Sean Lange SSC Guru Points: 286609 More actions · Answer 1

No that is how it works. If you use the TOP predicate you generally should also use an order by clause. Without the order by there is no way of knowing which row(s) you will have returned.

_______________________________________________________________

Need help? Help us help you.

Read the article at http://www.sqlservercentral.com/articles/Best+Practices/61537/ for best practices on asking questions.

Need to split a string? Try Jeff Modens splitter http://www.sqlservercentral.com/articles/Tally+Table/72993/.

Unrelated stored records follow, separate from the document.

(** * Search aggregation and caching service of hdo-transcript-search

    A shallow embedding of the [SearchAPI] class (the server side search
    facade: [summary], [hits], [cached], [getContext], the aggregation
    response builder and the hit builder) together with the properties
    of it that the specification states.

    Conventions of the embedding.
    - JavaScript values that occur in option bags and in stored documents
      are the primitives of [value]; numbers there are integers.
    - A JavaScript object used as a record or as a dictionary is an
      association list in property (insertion) order, the order that
      [Object.keys] and [JSON.stringify] enumerate.  Property names are
      ordinary names: none is an array index (those are enumerated first
      by the language) and none shadows a member of [Object.prototype].
    - Strings are sequences of 8-bit code units.
    - Bucket counts are natural numbers; a percentage is an exact
      rational (the rounding of binary floating point is not modelled).
    - A call that returns a promise is modelled together with the
      settlement of that promise: the state a call returns is the state
      at the moment the promise has settled, with no other call
      interleaved.

    The module [Js] embeds the computation of the percentages a second
    time, without the conventions on property names and on percentages:
    there a dictionary is a plain object, with the members that it
    inherits and the order in which the language lists its keys, and a
    percentage is a double.  On objects with ordinary property names
    the two embeddings give the same entries, the percentages up to
    rounding. *)

From stdpp Require Import base option gmap.
From Stdlib Require Import ZArith QArith Qpower String Ascii List Bool Lia.
From Stdlib Require Import DecimalString DecimalZ DecimalPos.
From Stdlib Require Import Sorting.Sorted Sorting.Permutation Lqa.
From Stdlib Require Import Floats.SpecFloat.
Import ListNotations.

Local Open Scope list_scope.
Local Open Scope string_scope.

#[local] Arguments String.append !s1 s2 : simpl nomatch.

(** ** JavaScript values *)

Inductive value : Type :=
| VUndefined
| VNull
| VBool (b : bool)
| VNum (z : Z)
| VStr (s : string).

Definition value_eqb (a b : value) : bool :=
  match a, b with
  | VUndefined, VUndefined => true
  | VNull, VNull => true
  | VBool x, VBool y => Bool.eqb x y
  | VNum x, VNum y => Z.eqb x y
  | VStr x, VStr y => String.eqb x y
  | _, _ => false
  end.

(** [ToBoolean]. *)
Definition truthy (v : value) : bool :=
  match v with
  | VUndefined | VNull => false
  | VBool b => b
  | VNum z => negb (Z.eqb z 0)
  | VStr s => negb (String.eqb s EmptyString)
  end.

(** [a || b]. *)
Definition js_or (a b : value) : value := if truthy a then a else b.

(** Decimal rendering of an integer number. *)
Definition number_to_string (z : Z) : string :=
  NilZero.string_of_int (Z.to_int z).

Cross Tabs and Pivots, Part 1 – Converting Rows to Columns - http://www.sqlservercentral.com/articles/T-SQL/63681/
Cross Tabs and Pivots, Part 2 - Dynamic Cross Tabs - http://www.sqlservercentral.com/articles/Crosstab/65048/
Understanding and Using APPLY (Part 1) - http://www.sqlservercentral.com/articles/APPLY/69953/
Understanding and Using APPLY (Part 2) - http://www.sqlservercentral.com/articles/APPLY/69954/

pdanes SSCrazy Eights Points: 8504 More actions · Answer 2

Sean Lange (8/22/2013)
No that is how it works. If you use the TOP predicate you generally should also use an order by clause. Without the order by there is no way of knowing which row(s) you will have returned.

That's my point, though. Did you read the details of my original post at all? In this situation, I DON'T CARE which rows are being returned, and in fact, I don't even want the rows. All I want is to know whether there is one row, or more than one row, and I want the engine to stop working on the problem as soon as it can answer that question, i.e, as soon as it sees a second row. EVERYTHING it does after discovering that there is another row besides the first one is completely wasted effort. Adding an Order By clause would simply result in even more pointless work.

I understand that the Top predicate is not the way to restrict the activity, but I'm wondering if there IS some way to do so.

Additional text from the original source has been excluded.